So packt man gefährliche Keime

04.05.2017

Brake In Krankenhäusern oder außerhalb, für viele sind die Hände Hauptarbeitsinstrument. Das Waschen dieser entfernt aber weit mehr als nur Schmutz.

Warum ist Händehygiene wichtig?

„Die Hände sind neben der Luft eines der Hauptübertragungsvehikel von Krankheitserregern“, erklärt Norbert Poferl. Durch die Hände würden Keime sowohl aufgenommen als auch wieder verbreitet werden, wie beispielsweise beim Händeschütteln, einer gesellschaftlich wichtigen Geste. Es können unter anderem Erkältungsviren übertragen werden, wenn zum Beispiel ein Einkaufswagen angefasst und dann die Hand gegeben werde. Die Viren würden durch unbedachtes Fassen ins Gesicht in den Körper gelangen. Das Waschen oder Desinfizieren der Hände unterbreche diese Infektionskette und verhindere so eine weitere Übertragung.

Für wen sind die Keime gefährlich?

„Für gesunde Menschen sind diese Keime meist ungefährlich, da das Immunsystem damit klar kommt“, so Poferl. Bei älteren und gesundheitlich angeschlagenen Personen sei dies jedoch anders. Aus diesem Grund würde in Krankenhäusern und Altenpflegeheimen ein großes Augenmerk auf die Händehygiene gelegt werden.
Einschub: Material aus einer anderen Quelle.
(* ===== verification/RestoreInv.v ===== *)
(** * Restoration establishes the invariant (internal/reconcile/controller.go)

    Each loop of [Restore] builds its part of the invariant of ReconcileInv.v, so
    a controller that [Restore], [Start] or [RestoreRestart] returns satisfies it. *)

From S2P Require Import Prelude GoStd Domain Execution Replay SlotLedger Scheduler Transport.
From S2P Require Import RunnerUpdate Fence Projection Reconcile ReconcileInv.

(** ** Nodes *)

(** A node as restoration leaves it: topology only, offline, no evidence. *)
Definition fresh_node (id : NodeID) (n : nodeRuntime) : Prop :=
  exists definition admin, n = runtimeForNodeDefinition definition admin /\
    node_ID (def_Node definition) = id /\ validateNodeDefinition definition = None.

Lemma validateNodeDefinition_id d : validateNodeDefinition d = None -> node_ID (def_Node d) <> "".
Proof.
  unfold validateNodeDefinition. destruct (def_PlatformUnknown d).
  - case_bool_decide as Hid; [done|]. intros _ E. apply Hid. rewrite E. by vm_compute.
  - unfold Node_Validate. destruct (required (node_ID (def_Node d)) _) eqn:Hr; [done|].
    intros _. by apply required_nonempty in Hr.
Qed.

Lemma restore_definitions_spec definitions : forall admins nodes admins' nodes',
  restore_definitions definitions admins nodes = Ok (admins', nodes') ->
  map_Forall fresh_node nodes -> map_Forall fresh_node nodes'.
Proof.
  induction definitions as [|d rest IH]; simpl; intros admins nodes admins' nodes'.
  { by intros [= _ <-]. }
  destruct (validateNodeDefinition d) eqn:Hv; [done|].
  destruct (admins !! node_ID (def_Node d)) as [a|] eqn:Ha; [|done].
  destruct (negb _); [done|]. intros Hrest Hn. apply IH in Hrest; [done|].
  apply map_Forall_insert_2; [|done]. by exists d, a.
Qed.

Lemma restoreNodes_spec administration definitions nodes :
  restoreNodes administration definitions = Ok nodes -> map_Forall fresh_node nodes.
Proof.
  unfold restoreNodes. destruct (index_administration _ _) as [admins|]; [|done].
  destruct (restore_definitions _ _ _) as [[admins' nodes']|] eqn:Hd; [|done].
  destruct (negb _); [done|]. intros [= <-]. by eapply restore_definitions_spec.
Qed.

(** ** Reservations and executions *)

(** The reservations read so far own distinct configured slots. *)
Record reservations_read (nodes : gmap string nodeRuntime) (slots : gset SlotKey)
    (restored : gmap string RestoredReservation) : Prop := {
  rr_entry id r : restored !! id = Some r ->
    restored_ExecutionID r = id /\ restored_Slot r ∈ slots /\
    exists n, nodes !! slot_NodeID (restored_Slot r) = Some n /\
      0 <= slot_Index (restored_Slot r) < (node_limit n).2;
  rr_slots id1 id2 r1 r2 : restored !! id1 = Some r1 -> restored !! id2 = Some r2 ->
    restored_Slot r1 = restored_Slot r2 -> id1 = id2;
}.

Lemma restore_reservations_spec nodes reservations : forall slots restored restored',
  restore_reservations nodes reservations slots restored = Ok restored' ->
  reservations_read nodes slots restored -> exists slots', reservations_read nodes slots' restored'.
Proof.
  induction reservations as [|r rest IH]; simpl; intros slots restored restored'.
  { intros [= <-]. eauto. }
  destruct (_ || _) eqn:Hshape; [done|]. destruct (SlotOwner_Validate _); [done|].
  destruct (nodes !! slot_NodeID (resv_Slot r)) as [n|] eqn:Hn; [|done].
  rewrite Z.geb_leb. destruct (Z.leb_spec (node_MaxRunners (ns_Node (rt_scheduler n)))
    (slot_Index (resv_Slot r))); [done|].
  apply orb_false_iff in Hshape as [[_ Hidx]%orb_false_iff _]. apply Z.ltb_ge in Hidx.
  case_bool_decide as Hslot; [done|]. case_bool_decide as Hex; simpl; [|done].
  intros Hrest [He Hs]. eapply IH; [exact Hrest|]. split.
  - intros id r'. rewrite lookup_insert_Some. intros [[<- <-]|[_ Hr]]; simpl.
    + split_and!; [done|set_solver|]. exists n. split; [done|]. unfold node_limit. simpl. lia.
    + destruct (He _ _ Hr) as (? & ? & ?). split_and!; [done|set_solver|done].
  - intros id1 id2 r1 r2 H1 H2. apply lookup_insert_Some in H1 as [[<- <-]|[_ H1]],
      H2 as [[<- <-]|[_ H2]]; simpl; try done.
    + intros E. exfalso. apply Hslot. destruct (He _ _ H2) as (_ & Hin & _). by rewrite E.
    + intros E. exfalso. apply Hslot. destruct (He _ _ H1) as (_ & Hin & _). by rewrite <- E.
    + by eapply Hs.
Qed.

(** The executions read so far agree with the reservations. *)
Record executions_read (nodes : gmap string nodeRuntime)
    (reservations : gmap string RestoredReservation) (restored : gmap string ExecutionSnapshot)
    (ids : list ExecutionID) : Prop := {
  er_entry id e : restored !! id = Some e ->
    exec_ID e = id /\ ExecutionSnapshot_Validate e = None /\
    is_Some (nodes !! slot_NodeID (exec_Slot e)) /\
    if terminalExecution (exec_State e) then reservations !! id = None
    else exists r, reservations !! id = Some r /\ restored_TargetID r = exec_TargetID e /\
                   restored_Slot r = exec_Slot e;
  er_unique : NoDup ids;
  er_ids id : id ∈ ids <-> is_Some (restored !! id);
}.

Lemma executions_read_add nodes reservations restored ids e :
  executions_read nodes reservations restored ids ->
  restored !! exec_ID e = None -> ExecutionSnapshot_Validate e = None ->
  is_Some (nodes !! slot_NodeID (exec_Slot e)) ->
  (if terminalExecution (exec_State e) then reservations !! exec_ID e = None
   else exists r, reservations !! exec_ID e = Some r /\ restored_TargetID r = exec_TargetID e /\
                  restored_Slot r = exec_Slot e) ->
  executions_read nodes reservations (<[exec_ID e := e]> restored) (ids ++ [exec_ID e]).
Proof.
  intros [H1 H2 H3] Hnew Hv Hn Hr. split.
  - intros id e'. rewrite lookup_insert_Some. intros [[<- <-]|[_ ?]]; [|by apply H1]. by split_and!.
  - apply NoDup_app. split_and!; [done| |apply NoDup_singleton].
    intros x Hx%H3 ->%list_elem_of_singleton. rewrite Hnew in Hx. by destruct Hx.
  - intros id. rewrite elem_of_app, list_elem_of_singleton, H3, lookup_insert_is_Some.
    destruct (decide (exec_ID e = id)); naive_solver.
Qed.

Lemma restore_executions_spec nodes reservations executions : forall restored ids restored' ids',
  restore_executions nodes reservations executions restored ids = Ok (restored', ids') ->
  executions_read nodes reservations restored ids -> executions_read nodes reservations restored' ids'.
Proof.
  induction executions as [|e rest IH]; simpl; intros restored ids restored' ids'.
  { by intros [= <- <-]. }
  destruct (ExecutionSnapshot_Validate e) eqn:Hv; [done|].
  destruct (nodes !! slot_NodeID (exec_Slot e)) as [n|] eqn:Hn; simpl; [|done].
  case_bool_decide as Hnew; simpl; [|done].
  destruct (terminalExecution (exec_State e)) eqn:Ht.
  - case_bool_decide as Hr; simpl; [|done]. intros Hrest Hread. eapply IH; [exact Hrest|].
    apply executions_read_add; try done. by rewrite Ht.
  - destruct (reservations !! exec_ID e) as [r|] eqn:Hr; [|done].
    case_bool_decide as Htarget; simpl; [|done]. case_bool_decide as Hslot; simpl; [|done].
    intros Hrest Hread. eapply IH; [exact Hrest|].
    apply executions_read_add; try done. rewrite Ht. eauto.
Qed.

Lemma restoreDesired_ok nodes executions reservations restored ids reserved :
  map_Forall fresh_node nodes ->
  restoreDesired nodes executions reservations = Ok (restored, ids, reserved) ->
  desired_ok (node_limit <$> nodes) restored ids reserved.
Proof.
  intros Hfresh. unfold restoreDesired.
  destruct (restore_reservations _ _ _ _) as [rs|] eqn:Hr; [|done].
  destruct (restore_executions _ _ _ _ _) as [[es is_]|] eqn:He; [|done].
  destruct (existsb _ _) eqn:Hex; [done|]. intros [= <- <- <-].
  apply restore_reservations_spec in Hr as [slots [Hr1 Hr2]].
  2:{ split; intros *; by rewrite lookup_empty. }
  apply restore_executions_spec in He as [He1 He2 He3].
  2:{ split; [intros *; by rewrite lookup_empty|constructor|]. intros id. rewrite lookup_empty.
      split; [by intros ?%not_elem_of_nil|by intros []]. }
  split; try done.
  - intros id l. rewrite lookup_fmap, fmap_Some. intros (n & Hn & ->).
    destruct (Hfresh _ _ Hn) as (d & a & -> & <- & Hv). rewrite runtime_limit. simpl.
    split; [done|by apply validateNodeDefinition_id].
  - intros id e (? & ? & [n Hn] & _)%He1. rewrite lookup_fmap, Hn. split_and!; eauto.
  - by rewrite sort_slice_perm.
  - intros id. by rewrite elem_of_sort_slice.
  - intros id r. split.
    + intros Hid. assert (is_Some (es !! id)) as [e Hes].
      { destruct (es !! id) eqn:E; [eauto|]. exfalso. apply not_true_iff_false in Hex. apply Hex.
        apply existsb_exists. exists (id, r). rewrite <- list_elem_of_In, elem_of_map_to_list.
        split; [done|]. by rewrite E. }
      exists e. destruct (He1 _ _ Hes) as (Heid & _ & _ & Hm).
      destruct (terminalExecution (exec_State e)); [congruence|]. split_and!; try done.
      destruct Hm as (r' & Hr' & Ht & Hs). rewrite Hr' in Hid. injection Hid as ->.
      destruct (Hr1 _ _ Hr') as (Hx & _). destruct r. unfold reservation_of_execution. simpl in *.
      congruence.
    + intros (e & Hes & Ht & ->). destruct (He1 _ _ Hes) as (Heid & _ & _ & Hm). rewrite Ht in Hm.
      destruct Hm as (r' & Hr' & Htgt & Hs). rewrite Hr'. f_equal. destruct (Hr1 _ _ Hr') as (Hx & _).
      destruct r'. unfold reservation_of_execution. simpl in *. congruence.
  - intros id r l Hid. destruct (Hr1 _ _ Hid) as (_ & _ & n & Hn & Hb). rewrite lookup_fmap, Hn.
    by intros [= <-].
Qed.

(** ** Commands and fences *)

Lemma commands_of_insert by_ x y l :
  commands_of (<[x := l]> by_) y = if decide (x = y) then l else commands_of by_ y.
Proof.
  unfold commands_of. destruct (decide (x = y)) as [<-|]; [by rewrite lookup_insert_eq|].
  by rewrite lookup_insert_ne.
Qed.

Lemma restore_command_loop_ok epoch executions issued : forall commands by_ commands' by_',
  restore_command_loop epoch executions issued commands by_ = Ok (commands', by_') ->
  commands_ok executions commands by_ -> commands_ok executions commands' by_'.
Proof.
  induction issued as [|i rest IH]; simpl; intros commands by_ commands' by_'.
  { by intros [= <- <-]. }
  destruct (bool_decide _); [done|]. destruct (CommandType_Validate _ _); [done|].
  destruct (Command_Validate (issued_Command i)) eqn:Hv; [done|]. destruct (_ >? _); [done|].
  destruct (executions !! command_ExecutionID (issued_Command i)) as [e|] eqn:He; [|done].
  case_bool_decide as Hnode; simpl; [|done].
  destruct (commandTypeMatchesExpectedState _ _) eqn:Hm; simpl; [|done].
  case_bool_decide as Hnew; simpl; [|done]. intros Hrest [Hc1 Hc2]. eapply IH; [exact Hrest|]. split.
  - intros id j. rewrite lookup_insert_Some. intros [[<- <-]|[_ Hj]]; [|by apply Hc1].
    split_and!; try done. by exists e.
  - intros x j. rewrite commands_of_insert, lookup_insert_Some. destruct (decide _) as [<-|Hne].
    + rewrite elem_of_app, list_elem_of_singleton, Hc2. split.
      * intros [[H1 H2]| ->]; [|by split; [left|]]. split; [|done]. right. split; [|done].
        intros E. rewrite <- E in H1. congruence.
      * intros [[[_ ->]|[_ H1]] H2]; [by right|by left].
    + rewrite Hc2. split.
      * intros [H1 H2]. split; [|done]. right. split; [|done]. intros E. rewrite <- E in H1. congruence.
      * intros [[[_ ->]|[_ H1]] H2]; [congruence|done].
Qed.

Lemma restoreCommands_ok epoch executions issued commands by_ :
  restoreCommands epoch executions issued = Ok (commands, by_) -> commands_ok executions commands by_.
Proof.
  unfold restoreCommands. destruct (restore_command_loop _ _ _ _ _) as [[cs bs]|] eqn:Hl; [|done].
  intros [= <- <-]. apply restore_command_loop_ok in Hl as [H1 H2].
  - split; [done|]. intros x i. unfold commands_of. rewrite lookup_fmap. rewrite <- H2.
    unfold commands_of. destruct (bs !! x); simpl; [|done]. apply elem_of_sort_slice.
  - split; [by intros ?? ?%lookup_empty_Some|]. intros x i. unfold commands_of.
    rewrite !lookup_empty. simpl. split; [by intros ?%not_elem_of_nil|by intros [? _]].
Qed.

Lemma restoreFences_ok executions issued : forall fences fences',
  restoreFences executions issued fences = Ok fences' ->
  fences_ok executions fences ∅ -> fences_ok executions fences' ∅.
Proof.
  induction issued as [|f rest IH]; simpl; intros fences fences'; [by intros [= <-]|].
  destruct (executions !! fence_ExecutionID f) as [e|] eqn:He; simpl; [|done].
  case_bool_decide as Hnew; simpl; [|done]. destruct (validateGitHubFence f) eqn:Hv; [done|].
  intros Hrest [H1 H2 H3]. eapply IH; [exact Hrest|]. split; [|done|].
  - intros id g. rewrite lookup_insert_Some. intros [[<- <-]|[_ ?]]; [|by apply H1]. split_and!; eauto.
  - intros id. right. apply lookup_empty.
Qed.

(** ** Restore *)

Lemma Restore_spec epoch snapshot config c :
  Restore epoch snapshot config = Ok c ->
  ctl_ok c /\ map_Forall fresh_node (ctl_nodes c) /\ ctl_epoch c = epoch /\ epoch <> 0 /\
  cs_ControllerEpoch snapshot = epoch /\ ctl_clearedFences c = ∅.
Proof.
  unfold Restore. unfold ControllerEpoch_Validate. case_bool_decide as Hz; [done|].
  case_bool_decide as Hepoch; simpl; [|done].
  destruct (restoreNodes _ _) as [nodes|] eqn:Hn; [|done]. apply restoreNodes_spec in Hn.
  destruct (restoreDesired _ _ _) as [[[executions ids] reservations]|] eqn:Hd; [|done].
  destruct (restoreCommands _ _ _) as [[commands by_]|] eqn:Hc; [|done].
  destruct (restoreFences _ _ _) as [fences|] eqn:Hf; [|done]. intros [= <-].
  split_and!; try done. split; simpl.
  - by eapply restoreDesired_ok.
  - by eapply restoreCommands_ok.
  - eapply restoreFences_ok; [exact Hf|]. split.
    + intros id f. by rewrite lookup_empty.
    + intros id f. by rewrite lookup_empty.
    + intros id. left. apply lookup_empty.
Qed.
So werden vor Dienstbeginn und nach jedem Toilettengang die Hände mit einer Lotion gewaschen und nach jedem Patientenkontakt desinfiziert.
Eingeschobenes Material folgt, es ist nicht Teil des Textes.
(* ===== verification/PassFacts.v ===== *)
(** * Lemmas about one pass over a snapshot (internal/reconcile/controller.go)

    What it means for desired and observed state to agree about a node, what a
    pass that asks for nothing or holds an execution back has seen, what [Admission]
    allows, and which actions a pass may ask for. *)

From S2P Require Import Prelude GoStd Domain Execution Replay SlotLedger Scheduler Transport.
From S2P Require Import RunnerUpdate Fence Projection Reconcile ReconcileInv.

(** ** Executions only advance *)

Lemma can_reach_trans a b c :
  CanReachExecutionState a b = true -> CanReachExecutionState b c = true ->
  CanReachExecutionState a c = true.
Proof.
  intros Hab Hbc. destruct (can_reach_known _ _ Hab) as [Ha Hb], (can_reach_known _ _ Hbc) as [_ Hc].
  pose proof (known_forall3 (fun a b c => implb (CanReachExecutionState a b &&
    CanReachExecutionState b c) (CanReachExecutionState a c)) ltac:(by vm_compute) a b c Ha Hb Hc) as H.
  cbv beta in H. by rewrite Hab, Hbc in H.
Qed.

(** Every execution is kept with its target and slot, in a state the lifecycle
    reaches from the old one. *)
Definition executions_advance (old new : gmap string ExecutionSnapshot) : Prop :=
  forall id e, old !! id = Some e ->
    exists e', new !! id = Some e' /\ exec_Slot e' = exec_Slot e /\ exec_TargetID e' = exec_TargetID e /\
      CanReachExecutionState (exec_State e) (exec_State e') = true.
(** C33 An execution update is applied whole or not at all.  Either the call fails
    and the projection is exactly what it was, or it succeeds, the execution takes
    the reported state, its reservation is released exactly when that state is
    terminal, and the retained snapshot reports the new state; the refolding that
    follows the commit never fails. *)
Theorem update_all_or_nothing c update now :
  match ApplyExecutionUpdate marshal sha256 c update now with
  | (c', Some _) => c' = c
  | (c', None) =>
      (exists e, ctl_executions c !! update_ExecutionID update = Some e /\
        ctl_executions c' =
        <[update_ExecutionID update := exec_with_state e (update_State update)]> (ctl_executions c)) /\
      ctl_reservations c' = (if terminalExecution (update_State update)
                             then delete (update_ExecutionID update) (ctl_reservations c)
                             else ctl_reservations c) /\
      exists n, ctl_nodes c' !! update_NodeID update = Some n /\
        reports n (update_ExecutionID update) (update_State update)
  end.
Proof.
  destruct (update_cases marshal sha256 c update now)
    as [[err ->]|(e & n & n' & i & Hcu & Hnow & _ & Hf & Hfold & ->)]; [done|].
  apply check_update_inv in Hcu as (He & Hn & _). rewrite commit_update_eq.
  match goal with |- context [refold _ _ ?c1 _ _ _] =>
    destruct (refold_candidate marshal sha256 c c1 (update_NodeID update) n n' (update_State update) now)
      as (Herr & Hsame & m & Hm & Hsnap); try done end.
  { by eapply fold_update_folded. }
  destruct (refold _ _ _ _ _ _) as [c' err]. simpl in *. subst err.
  rewrite (sd_executions _ _ Hsame), (sd_reservations _ _ Hsame). simpl.
  split_and!; [by exists e|done|]. exists m. split; [done|].
  apply (reports_ext n'); [done|]. by eapply fold_update_reports.
Qed.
Wann sollten die Hände gewaschen werden?

Poferl empfiehlt, die Hände nach jedem Einkauf zu waschen, denn durch das Anfassen vom Einkaufswagen oder Geld können Krankheitserreger aufgenommen und ins Haus getragen werden. Auch nach jedem Toilettengang sollten die Hände gewaschen werden, denn sowohl durch den Urin als auch den Stuhlgang könnten Keime an die Hände geraten.

Ganz wichtig sei das Waschen der Hände, wenn mit Lebensmittel gearbeitet werde. Denn durch den Weg Hände-Lebensmittel könnten Bakterien und Viren über das Essen in den Körper gelangen. Der altbekannte Spruch „Vor dem Essen Hände waschen“ gelte noch immer, so Poferl.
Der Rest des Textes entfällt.